33. Cette stratégie se cristallisa autour du slogan répété pendant 40 ans de “Labour to Power on a Socialist Programme”. Cela se traduisait par une approche dans laquelle la transition vers le socialisme pourrait se faire pacifiquement et dépendrait avant tout de l'élection d'un gouvernement travailliste avec un programme socialiste et sous pression des masses et non d’une confrontation avec l’Etat bourgeois britannique. 8

34. Cette modération du programme révolutionnaire s’est aussi traduite par une orientation privilégiant les secteurs les plus plus proches du réformisme du mouvement ouvrier et donc les plus stabilisés, souvent liés à l’aristocratie ouvrière. Plutôt que de chercher à intervenir de manière offensive auprès des secteurs précarisés du prolétariat (travailleurs immigrés, femmes précaires, etc), le CIO a centré son implantation dans les bastions ouvriers traditionnels, via une intervention syndicale axée sur les travailleur.euse.s les mieux intégrés. Cette stratégie a renforcé une approche défensive visant à préserver des acquis sociaux nationaux au détriment d’une perspective anti-impérialiste.

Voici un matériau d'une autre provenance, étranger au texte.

(** * Shadow tree differentiator: a shallow embedding

    This development embeds [ReactCommon/react/renderer/mounting/Differentiator.cpp]
    and [ReactCommon/fabric/mounting/ShadowViewMutation.cpp] and settles the
    properties the specification states about them.

    Conventions of the embedding.
    - A C++ [int] is a [Z]; signed overflow is undefined behaviour and no run
      considered here comes near it.  Positions in vectors and loop cursors
      that the code bounds by a container size are [nat].
    - A coordinate (the [Float] of the geometry types) is a binary64
      floating-point number: an addition rounds, and [==] is the comparison
      of IEEE 754, under which a NaN is not equal to itself.
    - A reference or pointer into an immutable tree is the value it points to.
    - A failed [assert], a read outside a container and a loop that is cut
      short by its fuel are the three ways a run can fault; a faulting run
      returns [Err]. *)

From Stdlib Require Import PrimFloat ZArith List Bool Lia String Sorted.
From stdpp Require Import base option list gmap sorting.

Local Open Scope Z_scope.

(** ** Results of fallible code *)

Inductive Fault : Type :=
| OutOfFuel
| OutOfBounds
| AssertionFailed.

Inductive result (A : Type) : Type :=
| Ok (a : A)
| Err (f : Fault).

Arguments Ok {A} a.
Arguments Err {A} f.

Definition rbind {A B : Type} (k : A -> result B) (r : result A) : result B :=
  match r with
  | Ok a => k a
  | Err f => Err f
  end.

#[global] Instance result_ret : MRet result := fun A a => Ok a.
#[global] Instance result_bind : MBind result := fun A B k r => rbind k r.

(** The usual arithmetic conversion of an [int] that meets a [size_t] in a
    comparison (64-bit [size_t]). *)
Definition size_t_of_int (n : Z) : Z :=
  if n <? 0 then n + 2 ^ 64 else n.

(** ** TinyMap *)

Module TinyMap.
Section WithValue.
Context {ValueT : Type}.

Definition Pair : Type := Z * ValueT.

Record t : Type := mk {
  vector_ : list Pair;
  numErased_ : Z;
  erasedAtFront_ : Z
}.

 35. Cela fut particulièrement visible sur les questions coloniales et les mouvements de libération nationale. Par exemple, lors de la guerre des Malouines en 1982, The Militant ne soutenait pas l'Argentine contre l'agression impérialiste britannique. Ted Grant a même qualifié l'Argentine de pays impérialiste, assimilant ainsi le conflit à une guerre inter-impérialiste, une analyse erronée étant donné la domination historique du capital britannique et américain sur l'économie argentine. 9

36. Concernant la question palestinienne, le CIO a également montré des ambiguïtés. Bien que se déclarant en faveur des droits des masses Palestiniennes, l'organisation a souvent adopté des positions qui, avec la crainte de s'aliéner la classe ouvrière israélienne privilégéé par sa position coloniale, en pratique, ne soutennaient pas pleinement la lutte contre l'oppression sioniste. Ainsi, plutôt que de défendre sans équivoque la résistance palestinienne, l’organisation à privilégier des formules générales appelant à une "solution socialiste au conflit" dans le meilleur des cas sans tirer les conclusions stratégiques d’un combat léniniste contre le colonialisme israélien.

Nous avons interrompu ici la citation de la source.